» Try it: The line that holds "ER'. apply HI." marks the start. Return it and each following line through the end of the data, unchanged.

» Information provided:

= Beginning of Section =

(** ** A round of the scheduler *)
Lemma round_next (s : sys K) cs h X c m k k' aid e i o : sys_inv_at s cs h X ->
  modes s !! c = Some m -> runner m = None -> embs_mode m = [] -> held_of m ⊆ [LkPtable] ->
  h LkPtable = None \/ h LkPtable = Some c ->
  round_post cfg (G := good (modes s) (saved s)) k cs (<[LkPtable := None]> h) c aid
    (running (modes s)) (all_embs (modes s) (saved s)) e i o k' ->
  sys_inv (mkSys k' (<[c := after_round o]> (modes s)) (saved s)).
Proof using.
  intros HI Hm Hr He Hheld Hf Hpost. set (m' := after_round o : mode K).
  destruct (running_split _ _ _ Hm) as (r & ER & ER'). specialize (ER' m'). rewrite Hr in ER. simpl in ER. rewrite <- ER in ER'.
  destruct (embs_split_mode _ (saved s) _ _ Hm) as (r2 & EE & EE'). specialize (EE' m'). rewrite He in EE. simpl in EE.
  assert (He' : embs_mode m' = []) by by destruct o. rewrite He' in EE'. simpl in EE'. rewrite <- EE in EE'.
  assert (Hlks : forall lk, lk <> LkPtable -> h lk <> Some c).
  { intros lk Hne Hc. apply (mine _ _ _ _ _ _ HI Hm), Hheld, list_elem_of_singleton in Hc. done. }
  assert (Hother : forall c', c' <> c -> h LkPtable <> Some c') by (intros c' Hne ?; destruct Hf; congruence).
  assert (Hk : forall p k, saved s !! p = Some k -> kont_ok k) by apply HI.
  assert (Hm2 : forall c' m2, c' <> c -> modes s !! c' = Some m2 -> mode_ok (saved s) m2).
  { intros c' m2 _ H2. by eapply (si_mode _ _ _ _ _ HI). }
  assert (HX : X_ok (<[c := m']> (modes s)) None) by (eapply X_set_none; [done..|by destruct o]).
  assert (Hstg : forall np st, (np, st) ∈ all_embs (<[c := m']> (modes s)) (saved s) -> (2 <= st)%nat ->
    saved s !! np = Some KForkret).
  { intros np st. rewrite EE'. apply HI. }
  assert (Hnd : NoDup (all_embs (<[c := m']> (modes s)) (saved s)).*1) by (rewrite EE'; apply HI).
  destruct o as [p|]; subst m'; simpl in *.
  - destruct Hpost as ([Hpt Hp] & _ & HL). eapply (sys_next cfg s cs h X c m (MResume p) _ None _ _ _ HI Hm HL); try done.
    + intros z Hz. pose proof Hz as [Ha _]. simpl. rewrite Ha. destruct Hz as (? & ? & ? & ? & _). by split_and!.
    + eapply pt_inv_mono; [exact Hpt|intros j; rewrite ER', !elem_of_cons; done|by rewrite <- EE'| |done].
      intros j y _ _. apply good_running. intros q Hq. rewrite ER', elem_of_cons. by right.
    + intros lk. simpl. rewrite list_elem_of_singleton. destruct (decide (lk = LkPtable)) as [->|Hne].
      * by rewrite fn_lookup_insert.
      * rewrite !fn_lookup_insert_ne by done. split; [|done]. by intros ?%Hlks.
    + intros lk c' Hne. destruct (decide (lk = LkPtable)) as [->|Hne2].
      * rewrite fn_lookup_insert. split; [congruence|]. by intros ?%Hother.
      * by rewrite !fn_lookup_insert_ne.
    + rewrite ER'. apply NoDup_cons. split; [done|apply HI].
    + destruct (slot_at cfg _ _ _ _ _ Hpt (pi_dom _ _ _ _ _ _ Hpt p ltac:(by left))) as [x Hx].
      pose proof (proj2 (pi_run _ _ _ _ _ _ Hpt _ _ Hx) ltac:(by left)) as Hst.
      destruct (pi_live _ _ _ _ _ _ Hpt _ _ Hx (or_intror (or_intror Hst))) as (_ & _ & [?|Hg]); done.
    + apply HI.
  - destruct Hpost as (Hpt & _ & HL). eapply (sys_next cfg s cs h X c m (MRun None [] []) _ None _ _ _ HI Hm HL); try done.
    + intros z (Ha & Ho & Hn & Hi & _). simpl. by split_and!.
    + eapply pt_inv_mono; [exact Hpt|intros j; by rewrite ER'|by rewrite <- EE'| |done].
      intros j y _ _. apply good_running. intros q Hq. by rewrite ER'.
    + intros lk. simpl. split; [|by intros ?%elem_of_nil]. destruct (decide (lk = LkPtable)) as [->|Hne].
      * by rewrite fn_lookup_insert.
      * rewrite !fn_lookup_insert_ne by done. by intros ?%Hlks.
    + intros lk c' Hne. destruct (decide (lk = LkPtable)) as [->|Hne2].
      * rewrite fn_lookup_insert. split; [congruence|]. by intros ?%Hother.
      * by rewrite !fn_lookup_insert_ne.
    + rewrite ER'. apply HI.
    + split_and!; try done; [constructor|by intros ?%elem_of_nil|simpl; lia].
    + apply HI.
Qed.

= End of Section =

» Task response:
    + rewrite ER'. apply HI.
    + split_and!; try done; [constructor|by intros ?%elem_of_nil|simpl; lia].
    + apply HI.
Qed.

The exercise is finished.